A short silence, during which her father's breathing was almost as harsh as hers had been that bitter day.
"You need help, Esmaya," her father said, finally. His voice was almost back to normal, warm and steady; the general in command of himself, a lifetime's habit. She wanted to relax into the promise of fatherly love and protection.
She dared not. "Probably I do," she said. "But not here. Not now." Not with the father who had betrayed her.
"You won't come back," he said. He had never been stupid, only selfish. That wasn't entirely fair, but neither was he. Now he looked at her, as straight a look as he might have given a commander he respected. "You won't come back again, will you?"
She couldn't imagine coming back, but she wasn't quite ready for that negative commitment. "I don't know. Probably not, but—you might as well know . . . I've worked out a deal with Luci for the herd."
He nodded. "Good. I shouldn't have done that, but . . . I suppose I was still hoping you'd come home for good, especially when they treated you like that."
And you treated me better? hovered on her lips but did not quite emerge.
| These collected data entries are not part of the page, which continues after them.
(* ===== verification/Singleflight.v ===== *)
(** * Coalescing duplicate work

    src/include/cornet/concurrency/singleflight.h.  Callers of [run] are
    numbered; the first for a key leads a flight, the others park on it.  The
    suspension points are the states of a caller: leading (inside [fn()]) and
    waiting (linked on the flight's chain, or woken and not yet resumed).
    Flights are heap objects by address; using one that was deleted is
    [None]. *)

From stdpp Require Import prelude gmap list fin_maps.
From Stdlib Require Import ZArith Lia.
From S2P Require Import Prelude Counting.
Open Scope Z_scope.

Definition EOWNERDEAD : Z := 130.

Section Singleflight.
Context {K : Type} {EK : EqDecision K} {CK : Countable K} {V : Type}.

(** ** State *)

Record flight_t := mk_flight { result : option V; err : error_t; waiters : list Z; waiter_n : Z; done_ : bool }.
Definition new_flight : flight_t := mk_flight None no_error [] 0 false.

Inductive caller_t :=
| Leading (k : K) (f : Z)
| Waiting (f : Z) (linked : bool)
| Returned (r : expected (option V)).

Record singleflight_t := mk_sf {
  in_flight_ : gmap K Z; flights : gmap Z flight_t; callers : gmap Z caller_t; ready : list Z; fresh : Z
}.
Definition empty_sf : singleflight_t := mk_sf ∅ ∅ ∅ [] 0.

Implicit Types s : singleflight_t.

Definition set_flight (f : Z) (x : option flight_t) s : singleflight_t :=
  mk_sf (in_flight_ s) (match x with Some fl => <[f := fl]> (flights s) | None => delete f (flights s) end) (callers s) (ready s) (fresh s).
Definition set_caller (c : Z) (x : caller_t) s : singleflight_t :=
  mk_sf (in_flight_ s) (flights s) (<[c := x]> (callers s)) (ready s) (fresh s).

(** ** Operations *)

(** [run] up to its first suspension: as a follower ([await_suspend]), or as
    the leader calling [fn()]. *)
Definition run (c : Z) (k : K) s : option singleflight_t :=
  match in_flight_ s !! k with
  | Some f =>
      match flights s !! f with
      | Some fl =>
          Some (set_caller c (Waiting f true)
            (set_flight f (Some (mk_flight (result fl) (err fl) (c :: waiters fl) (u32 (waiter_n fl + 1)) (done_ fl))) s))
      | None => None
      end
  | None =>
      let f := fresh s in
      Some (set_caller c (Leading k f) (mk_sf (<[k := f]> (in_flight_ s)) (<[f := new_flight]> (flights s)) (callers s) (ready s) (f + 1)))
  end.
(** [cqes] is what the completion queue holds after the call. *)
Definition submit_and_wait_cqes (cqes : list cqe_t) w : option (io_t * Z) :=
  let to_submit := lib_sq_ready (ring w) in
  let '(r, ret, k) := lib_submit_and_wait (ring w) in
  let w := hand_over k r w in
  let w := if 0 <? to_submit then set_tracker (io_submit to_submit (tracker w)) w else w in
  if ret =? - ETIME then Some (w, 0) else process_cqes cqes w.

(** ** Operations without a [utask_t] *)

(** [io_detach] *)
Definition io_detach w : io_t * expected unit :=
  let (w, r) := get_sqe w in
  match r with
  | Unexpected e => (w, Unexpected e)
  | Ok i => (set_sqe i (mk_sqe OpOther 0 false) w, Ok tt)
  end.

(** The cancellation of one operation; without an entry it stays in flight. *)
Definition prep_cancel (token : Z) w : io_t :=
  let (w, r) := get_sqe w in
  match r with
  | Unexpected _ => w
  | Ok i => set_sqe i (mk_sqe (OpCancel token) 0 false) w
  end.

(** ** The linked timeout of [timeout_awaiter::await_suspend] *)

Definition timeout_suspend (t h : Z) w : option (io_t * bool) :=
  match tasks w !! t with
  | Some x =>
      let w := set_task t (set_handle h x) w in
      let (w, r) := get_sqes 2 w in
      match r with
      | Ok [i; j] =>
          match prepare_into t i w with
          | Some w =>
              let w := set_sqe i (mk_sqe (sqe_op (sqe_at i w)) (sqe_data (sqe_at i w)) true) w in
              Some (set_sqe j (mk_sqe OpLinkTimeout 0 false) w, true)
          | None => None
          end
      | _ => Some (set_task t (fail_task ENOBUFS (set_handle h x)) w, false)
      end
  | None => None
  end.

(** ** What the ring operations leave alone *)

(** Only the ring, its entries and the in-flight counter differ. *)
Definition ring_frame w w' : Prop :=
  slots w' = slots w /\ tasks w' = tasks w /\ queue w' = queue w /\
  ready_ (tracker w') = ready_ (tracker w) /\ cpu_ (tracker w') = cpu_ (tracker w) /\ user_io_ (tracker w') = user_io_ (tracker w).

Lemma ring_frame_trans w1 w2 w3 : ring_frame w1 w2 -> ring_frame w2 w3 -> ring_frame w1 w3.
Proof. unfold ring_frame. intuition congruence. Qed.
Lemma flush_frame w : ring_frame w (flush w).1.
Proof. unfold flush. destruct (lib_submit _) as [r n]. destruct (0 <? n); repeat split; done. Qed.

(** A state reached from [w] by ring operations, entry by entry. *)
Ltac frame_step := repeat match goal with
  | |- ring_frame ?w (set_ring _ ?v) => change (ring_frame w v)
  | |- ring_frame ?w (set_sqe _ _ ?v) => change (ring_frame w v)
  end.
Her father seemed to hear it anyway.
"I understand," he said. He didn't, but she wasn't going to argue, not now. Now she wanted to get away, far away, and have some time alone. She suspected she would have to spend some time with Fleet psychnannies in the end, but for now . . . "Please, Esmaya," he said. "Get help in your Fleet, if you won't accept it here."
"I'm going to ride out to the valley," she said, ignoring that. He had no right to tell her what to do about the wound he'd inflicted. "Just for a day. Tomorrow. I don't want company."
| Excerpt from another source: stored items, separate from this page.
Lemma destroy_child_tree w K born clock c x p : tree_ok w K born clock -> cs w !! c = Some x -> K c = [] -> parent_ x = Some p -> tree_loses w K born clock c.
Proof.
  intros T Ec Hk Ep. pose proof T as [T1 T2 T3 T4 T5 T6]. unfold tree_loses, remains, destroy_canceler. rewrite Ec, Ep.
  assert (Hleaf : forall d y, cs w !! d = Some y -> parent_ y <> Some c) by (apply (leaf_parent w K born clock c T ltac:(by eexists) Hk)).
  destruct (T4 c x p Ec Ep) as [y Ey]. rewrite Ey. assert (Hpc : p <> c) by (intros ->; by apply (Hleaf c x)).
  assert (Hin : c ∈ K p) by (apply T3; [by eexists|by exists x]). apply list_elem_of_split in Hin as (l1 & l2 & EK).
  pose proof (T2 p ltac:(by eexists)) as D. rewrite EK in D. rewrite (dll_prefix _ _ _ _ D), (dll_suffix _ _ _ _ D).
  set (y' := match last l1 with Some _ => y | None => with_child (head l2) y end).
  assert (Hy' : same_c y' y /\ first_child_ y' = head (l1 ++ l2)).
  { subst y'. pose proof (T1 p y Ey) as Hf. rewrite EK in Hf. destruct l1 as [|z l1]; [done|]. destruct (last (z :: l1)) eqn:El; [by split|]. by apply last_None in El. }
  destruct Hy' as [Hs Hf]. assert (Hnd : NoDup (l1 ++ c :: l2)) by (by apply (dll_nodup (sibs w))).
  assert (Hlk : forall d z, d <> c -> delete c (<[p := y']> (cs w)) !! d = Some z -> (d = p /\ z = y') \/ (d <> p /\ cs w !! d = Some z)).
  { intros d z Hne E. rewrite lookup_delete_ne in E by done. apply lookup_insert_Some in E as [[<- <-]|[? ?]]; [by left|by right]. }
  eexists _, (upd K p (l1 ++ l2)). split; [done|]. assert (Hd : forall d, d <> c -> match delete c (<[p := y']> (cs w)) !! d, cs w !! d with Some x', Some x => same_c x' x | None, None => True | _, _ => False end).
  { intros d Hne. rewrite lookup_delete_ne by done. destruct (decide (p = d)) as [<-|Hpd]; [rewrite lookup_insert_eq, Ey; done|]. rewrite lookup_insert_ne by done. by destruct (cs w !! d). }
  assert (Hal : forall d, is_Some (delete c (<[p := y']> (cs w)) !! d) <-> d <> c /\ is_Some (cs w !! d)).
  { intros d. destruct (decide (d = c)) as [->|Hne]; [rewrite lookup_delete_eq; split; [by intros []|by intros []]|]. specialize (Hd d Hne).
    destruct (delete c (<[p := y']> (cs w)) !! d), (cs w !! d); try done; split; try (intros []; done); intros [_ []]; done. }
  split; [|split; [done|split; [split; [simpl; apply lookup_delete_eq|exact Hd]|]]]; simpl.
  + split; simpl.
    * intros d z E. assert (d <> c) as Hne by (intros ->; by rewrite lookup_delete_eq in E). destruct (Hlk d z Hne E) as [[-> ->]|[Hdp E']]; [by rewrite upd_eq|]. rewrite upd_ne by done. by apply T1.
    * intros d Hd'. apply Hal in Hd' as [Hne Hd']. destruct (decide (d = p)) as [->|Hdp]; [rewrite upd_eq; by apply dll_unlink|]. rewrite upd_ne by done.
      apply (dll_unlink_other _ (l1 ++ c :: l2)); [done|apply elem_of_app; right; left|by apply T2|]. rewrite <- EK. by apply (kids_apart w K born clock).
    * intros d k Hd'. apply Hal in Hd' as [Hne Hd'].
      assert (Hkk : (exists z, delete c (<[p := y']> (cs w)) !! k = Some z /\ parent_ z = Some d) <-> k <> c /\ exists z, cs w !! k = Some z /\ parent_ z = Some d).
      { injection Hs as _ _ _ _ Hpar. split.
        - intros (z & Ez & Pz). assert (k <> c) as Hkc by (intros ->; by rewrite lookup_delete_eq in Ez). split; [done|]. destruct (Hlk k z Hkc Ez) as [[-> ->]|[_ E']]; [exists y; split; congruence|by exists z].
        - intros [Hkc (z & Ez & Pz)]. rewrite lookup_delete_ne by done. destruct (decide (p = k)) as [<-|Hkp]; [exists y'; rewrite lookup_insert_eq; split; congruence|]. exists z. by rewrite lookup_insert_ne. }
      rewrite Hkk. destruct (decide (d = p)) as [->|Hdp].
      -- rewrite upd_eq, <- (T3 p k ltac:(by eexists)), EK, !elem_of_app, elem_of_cons. rewrite <- Permutation_middle in Hnd. apply NoDup_cons in Hnd as [Hc _]. rewrite elem_of_app in Hc.
         split; [intros Hi; split; [intros ->; by apply Hc|tauto]|tauto].
      -- rewrite upd_ne, T3 by done. split; [|by intros [_ ?]]. intros (z & Ez & Pz). split; [|by exists z]. intros ->. congruence.
    * intros k z d Ez Pz. apply Hal. assert (k <> c) as Hkc by (intros ->; by rewrite lookup_delete_eq in Ez). injection Hs as _ _ _ _ Hpar.
      assert (Hz : exists z0, cs w !! k = Some z0 /\ parent_ z0 = Some d) by (destruct (Hlk k z Hkc Ez) as [[-> ->]|[_ E']]; [exists y; split; congruence|by exists z]).
      destruct Hz as (z0 & E0 & P0). split; [intros ->; by apply (Hleaf k z0)|by eapply T4].
    * intros d Hd'. apply Hal in Hd' as [_ Hd']. by apply T5.
    * intros k z d Ez Pz. assert (k <> c) as Hkc by (intros ->; by rewrite lookup_delete_eq in Ez). injection Hs as _ _ _ _ Hpar.
      destruct (Hlk k z Hkc Ez) as [[-> ->]|[_ E']]; [apply (T6 p y); [done|congruence]|by apply (T6 k z)].
  + intros d z E Hd0. destruct (decide (d = p)) as [->|Hdp]; [|by rewrite upd_ne]. rewrite EK in Hd0. by destruct l1.
Qed.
"I understand," he said again.
"No surveillance," she said, meeting his gaze squarely. He blinked first.
"No surveillance," he agreed. "But if you stay overnight, please let us know."
"Of course," she said, her voice relaxing even as his had. They were alike in ways she had never noticed; even in her anger she suddenly felt the urge to tell him about the mutiny, knowing that he would not find her actions surprising, inexplicable, as the Familias officers had.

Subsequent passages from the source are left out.